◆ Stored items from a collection
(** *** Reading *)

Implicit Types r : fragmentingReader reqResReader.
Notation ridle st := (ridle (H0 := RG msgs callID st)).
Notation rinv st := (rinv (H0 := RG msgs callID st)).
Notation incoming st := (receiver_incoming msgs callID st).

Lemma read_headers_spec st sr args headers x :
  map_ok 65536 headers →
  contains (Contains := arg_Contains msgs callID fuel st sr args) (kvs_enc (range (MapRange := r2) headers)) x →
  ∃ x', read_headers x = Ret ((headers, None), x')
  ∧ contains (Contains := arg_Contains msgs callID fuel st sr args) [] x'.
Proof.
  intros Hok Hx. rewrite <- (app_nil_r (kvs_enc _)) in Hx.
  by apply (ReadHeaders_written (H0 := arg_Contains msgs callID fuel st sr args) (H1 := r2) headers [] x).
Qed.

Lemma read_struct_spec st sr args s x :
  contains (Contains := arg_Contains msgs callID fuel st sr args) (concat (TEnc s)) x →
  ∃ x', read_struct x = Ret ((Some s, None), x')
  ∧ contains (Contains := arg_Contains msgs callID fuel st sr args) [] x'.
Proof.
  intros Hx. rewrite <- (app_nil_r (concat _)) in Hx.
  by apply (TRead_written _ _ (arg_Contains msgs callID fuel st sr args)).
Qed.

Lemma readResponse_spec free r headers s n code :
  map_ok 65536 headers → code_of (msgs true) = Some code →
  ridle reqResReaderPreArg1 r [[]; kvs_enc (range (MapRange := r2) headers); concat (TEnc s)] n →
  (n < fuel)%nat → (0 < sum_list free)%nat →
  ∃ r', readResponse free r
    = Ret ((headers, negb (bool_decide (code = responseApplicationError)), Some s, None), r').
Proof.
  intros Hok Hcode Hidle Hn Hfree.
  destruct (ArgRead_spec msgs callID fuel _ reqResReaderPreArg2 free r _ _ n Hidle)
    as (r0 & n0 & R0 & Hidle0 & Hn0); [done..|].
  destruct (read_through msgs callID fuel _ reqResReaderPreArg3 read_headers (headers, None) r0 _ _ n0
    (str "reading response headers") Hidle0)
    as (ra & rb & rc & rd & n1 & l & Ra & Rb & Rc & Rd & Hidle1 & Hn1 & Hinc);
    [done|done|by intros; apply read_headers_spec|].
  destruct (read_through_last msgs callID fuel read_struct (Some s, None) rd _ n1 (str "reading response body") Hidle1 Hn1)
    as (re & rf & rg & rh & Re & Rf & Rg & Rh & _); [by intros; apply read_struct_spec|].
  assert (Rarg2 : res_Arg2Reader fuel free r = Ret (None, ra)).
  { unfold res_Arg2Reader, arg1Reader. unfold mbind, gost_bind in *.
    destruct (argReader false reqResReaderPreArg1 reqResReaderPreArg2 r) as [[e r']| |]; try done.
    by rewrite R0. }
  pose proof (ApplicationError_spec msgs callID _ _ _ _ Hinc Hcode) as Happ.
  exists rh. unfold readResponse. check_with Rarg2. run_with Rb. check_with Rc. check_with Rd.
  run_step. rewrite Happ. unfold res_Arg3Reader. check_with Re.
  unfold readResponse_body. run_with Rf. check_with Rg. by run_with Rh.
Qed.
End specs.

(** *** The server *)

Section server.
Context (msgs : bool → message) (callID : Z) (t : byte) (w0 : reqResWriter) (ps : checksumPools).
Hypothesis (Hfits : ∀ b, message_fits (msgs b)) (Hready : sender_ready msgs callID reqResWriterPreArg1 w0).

...

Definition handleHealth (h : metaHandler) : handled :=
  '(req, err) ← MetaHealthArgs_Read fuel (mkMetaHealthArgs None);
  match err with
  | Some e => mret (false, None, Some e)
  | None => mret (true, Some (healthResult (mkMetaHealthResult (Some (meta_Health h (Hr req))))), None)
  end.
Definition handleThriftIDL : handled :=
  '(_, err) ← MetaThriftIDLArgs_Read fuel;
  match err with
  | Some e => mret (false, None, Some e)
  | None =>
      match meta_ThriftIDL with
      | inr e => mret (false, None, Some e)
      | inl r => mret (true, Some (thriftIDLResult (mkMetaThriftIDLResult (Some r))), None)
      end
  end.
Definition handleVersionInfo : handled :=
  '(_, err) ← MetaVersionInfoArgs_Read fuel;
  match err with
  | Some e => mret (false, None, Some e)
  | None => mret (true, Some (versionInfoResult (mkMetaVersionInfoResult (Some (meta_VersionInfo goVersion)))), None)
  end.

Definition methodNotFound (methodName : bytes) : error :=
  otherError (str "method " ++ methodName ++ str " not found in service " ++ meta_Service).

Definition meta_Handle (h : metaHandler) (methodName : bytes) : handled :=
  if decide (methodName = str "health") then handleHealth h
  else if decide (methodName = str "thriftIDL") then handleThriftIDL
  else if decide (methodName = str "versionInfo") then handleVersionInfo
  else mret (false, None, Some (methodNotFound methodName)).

◆ Your instructions
Could you reproduce, exactly, every line above from the line with "run_step. rewrite Happ." to the line with "Hypothesis (Hfits : ∀", and no other line? Both ends count.

◆ Solution for this task
  run_step. rewrite Happ. unfold res_Arg3Reader. check_with Re.
  unfold readResponse_body. run_with Rf. check_with Rg. by run_with Rh.
Qed.
End specs.

(** *** The server *)

Section server.
Context (msgs : bool → message) (callID : Z) (t : byte) (w0 : reqResWriter) (ps : checksumPools).
Hypothesis (Hfits : ∀ b, message_fits (msgs b)) (Hready : sender_ready msgs callID reqResWriterPreArg1 w0).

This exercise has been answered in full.